On 14 October, Freeman admitted to losing medical information from a third computer after the Union Cycliste Internationale (UCI) requested blood data from riders after the 2011 Giro d'Italia and the 2011 Tour de France. On the final day of Freeman's cross examination which stretched into its seventh week, Freeman claimed he was unaware that testosterone could be used to enhance sports performance in 2011 at the time of his alleged misconduct. He stated he "came into cycling quite fresh" and that he never discussed the topic of drug doping with Peters at the time.

The tribunal was adjourned again on 26 November to resume once more on 22 January 2021. Freeman's lawyers had asked MPTS for a further adjournment of proceedings to allow him to help administer COVID-19 vaccines, but MPTS denied this request, saying that an adjournment was neither "proportionate or in the interests of justice". During its summation on 22 January, the GMC contended that Freeman had worked with athletes who had previously doped when buying testosterone to boost the performance of an unnamed rider. Just five days later, the MPTS confirmed the tribunal would be delayed once again until 6 February, due to "unforeseen circumstances".

On 12 March, the tribunal found Freeman guilty of ordering banned testosterone "knowing or believing" it was to help dope a rider. The tribunal ruled that Freeman ordered Testogel with the knowledge "it was to be administered to an athlete to improve their athletic performance". The tribunal found that Freeman's actions were "incapable of innocent explanation". Freeman said that he was made a scapegoat, but there is no evidence of any wrongdoing by Freeman's colleagues, British Cycling, or Team Sky.

On 17 March, the tribunal moved into its second phase which considered Freeman's fitness to practise medicine in light of its verdict. The GMC argued that Freeman was unfit to practise due to "the seriousness of misconduct, repetition of misconduct and lack of insight into his misconduct." The next day, the tribunal ruled that Freeman's fitness to practise was impaired. Freeman said he was "shocked" by the verdict and that he "was not a doper". On 19 March, Freeman was permanently struck off the medical register. Medical Practitioners Tribunal Service chair Neil Dalton said that the tribunal's determination was "that erasure is the only sufficient sanction which would protect patients, maintain public confidence in the profession and send a clear message to Dr Freeman, the profession and the public that his misconduct constituted behaviour unbefitting and incompatible with that of a registered doctor." Freeman lost his job as a general practitioner at the Great Harwood Medical Centre in Lancashire.

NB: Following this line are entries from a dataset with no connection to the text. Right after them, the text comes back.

(** * slingr-mcp: the documentation retrieval core ([src/rag.ts]) and the
    code around it

    A shallow embedding of [RAGSystem] (chunking, ingestion, search and the
    readiness flag) together with the properties its specification states
    about it, and of the code that surrounds it: the stand-alone ingestion
    script, the tools and prompt handlers of the server, and the Slingr
    client.

    Definitions:
    - [Js]: JavaScript strings as lists of UTF-16 code units, and the three
      library calls the chunker is made of ([split] on [/^#+\s/gm], [trim],
      [length]);
    - [Chunker]: the chunking expression of [ingest()], and header lines and
      headed sections as the specification speaks of them;
    - [Rag]: the class itself, as computations over the object and an
      explicit model of its collaborators (corpus directory, vector store,
      embedding model);
    - [Layout]: where segments and chunks lie in a document;
    - [Script]: [main()] of [scripts/ingest-docs.ts];
    - [Tools]: the tools [search_documentation] and [ingest_documentation];
    - [Prompts]: the prompt handlers of the server;
    - [Value]: JavaScript values as JSON gives them;
    - [Client]: the configuration and [loginToSlingr] of
      [src/slingr-client.ts];
    - [Permissions], [ShowPermissions]: the tools
      [update_entity_permissions] and [get_entity_permissions];
    - [Examples], [Failures], [PermissionsExamples]: concrete documents,
      worlds and answers.

    Theorems:
    - [JsFacts], [ChunkerFacts], [ChunkerSpec]: [split] computes the split
      at header markers; what [chunk] returns;
    - [RagFacts], [RagSpec]: what [initialize], [search] and [ingest] do to
      the object and to the store; readiness;
    - [LayoutFacts], [ChunkerExtra], [RagExtra]: the layout of the chunks,
      the contents of the index, failures of the file system and the model;
    - [ScriptFacts], [ScriptSpec]: the script against [ingest];
    - [ToolsSpec], [PromptsSpec], [ClientSpec]: the guards of the
      documentation tools, the prompts, the client;
    - [PermissionsFacts], [PermissionsSpec], [ShowPermissionsFacts],
      [ShowPermissionsSpec]: the payload of a permission update, and the
      agreement of the two permission tools. *)

From Stdlib Require Import ZArith NArith Lia Floats.
From stdpp Require Import base list strings gmap pretty.

Open Scope nat_scope.

(* ===================================================================== *)
(** ** JavaScript strings *)
(* ===================================================================== *)

Module Js.

(** A JavaScript string is a sequence of UTF-16 code units; [length] counts
    code units. *)
Definition code_unit : Type := N.
Abbreviation jsstring := (list code_unit).

(** An ASCII literal as a JavaScript string. *)
Definition of_string (s : string) : jsstring :=
  Ascii.N_of_ascii <$> String.list_ascii_of_string s.

Definition LF : code_unit := 10%N.
Definition hash : code_unit := 35%N.

Definition is_hash (c : code_unit) : bool := (c =? hash)%N.

(** ECMAScript [LineTerminator]: LF, CR, LS, PS. With the [m] flag, [^]
    matches at index 0 and right after one of these. *)
Definition is_line_terminator (c : code_unit) : bool :=
  ((c =? 0x0A) || (c =? 0x0D) || (c =? 0x2028) || (c =? 0x2029))%N.

(** ECMAScript [WhiteSpace]: TAB, VT, FF, SP, NBSP, ZWNBSP and the Unicode
    space separators. *)
Definition is_white_space (c : code_unit) : bool :=
  ((c =? 0x09) || (c =? 0x0B) || (c =? 0x0C) || (c =? 0x20) || (c =? 0xA0)
   || (c =? 0x1680) || ((0x2000 <=? c) && (c <=? 0x200A))
   || (c =? 0x202F) || (c =? 0x205F) || (c =? 0x3000) || (c =? 0xFEFF))%N.

(** The class [\s] of regular expressions, which is also what
    [String.prototype.trim] strips: [WhiteSpace] or [LineTerminator]. *)
Definition is_space (c : code_unit) : bool :=
  is_white_space c || is_line_terminator c.

(** *** [String.prototype.trim] *)

Fixpoint trim_start (s : jsstring) : jsstring :=
  match s with
  | c :: s' => if is_space c then trim_start s' else s
  | [] => []
  end.

Definition trim_end (s : jsstring) : jsstring :=
  reverse (trim_start (reverse s)).

Definition trim (s : jsstring) : jsstring := trim_end (trim_start s).

(** *** The matcher of [/^#+\s/m]

    [hash_run s] is the greedy [#+]: the number of leading ['#'] of [s].
    Backtracking to a shorter run cannot help, because the unit after a
    shorter run is a ['#'], which [\s] rejects. *)
Fixpoint hash_run (s : jsstring) : nat :=
  match s with
  | c :: s' => if is_hash c then S (hash_run s') else 0
  | [] => 0
  end.

(** [#+\s] at the head of [s]: the length of the run, the unit matched by
    [\s] and what follows the match. *)
Definition marker_split (s : jsstring) : option (nat * code_unit * jsstring) :=
  match hash_run s with
  | 0 => None
  | S _ as k =>
      match drop k s with
      | w :: r => if is_space w then Some (k, w, r) else None
      | [] => None
      end
  end.

(** The assertion [^] under the [m] flag at index [q] of [str]. *)
Definition at_line_start (str : jsstring) (q : nat) : bool :=
  match q with
  | 0 => true
  | S q' => match str !! q' with
            | Some c => is_line_terminator c
            | None => false
            end
  end.

(** A sticky match attempt at index [q], as [split] runs the pattern: the
    end index of the match, if there is one. *)
Definition header_exec (str : jsstring) (q : nat) : option nat :=
  if at_line_start str q then
    match marker_split (drop q str) with
    | Some (k, _, _) => Some (q + k + 1)
    | None => None
    end
  else None.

In April 2021, Richard Freeman lodged an appeal at the High Court in Manchester to contest the verdict of the tribunal. The appeal hearing was expected to begin in November 2021 but was adjourned in early November by the judge. In January 2023, the High Court rejected Freeman's appeal - stating there was "nothing wrong" with the tribunal's process or conclusion.

==UK Anti-Doping Investigation==
In February 2021, UK Anti-Doping (UKAD) charged Freeman with two anti-doping rule violations: "possession of a prohibited substance" and "tampering or attempted tampering with any part of doping control". Freeman stated his intention to contest part of the charges, and requested a hearing.

Following Freeman's decision to appeal the findings of the Medical Practitioners Tribunal to the High Court, UKAD announced on 1 June 2021 it was pausing its investigation until the conclusion of his appeal. His appeal was rejected by the High Court on 16 January 2023 allowing the UK Anti-Doping Investigation to resume.

The National Anti-Doping Panel (NADP) considered UKAD's case in July 2023 and found both charges proven - "possession of a prohibited substance" and "tampering or attempted tampering with any part of doping control". Freeman was handed a four year ban from all sport, backdated to 22 December 2020, the date on which he was suspended.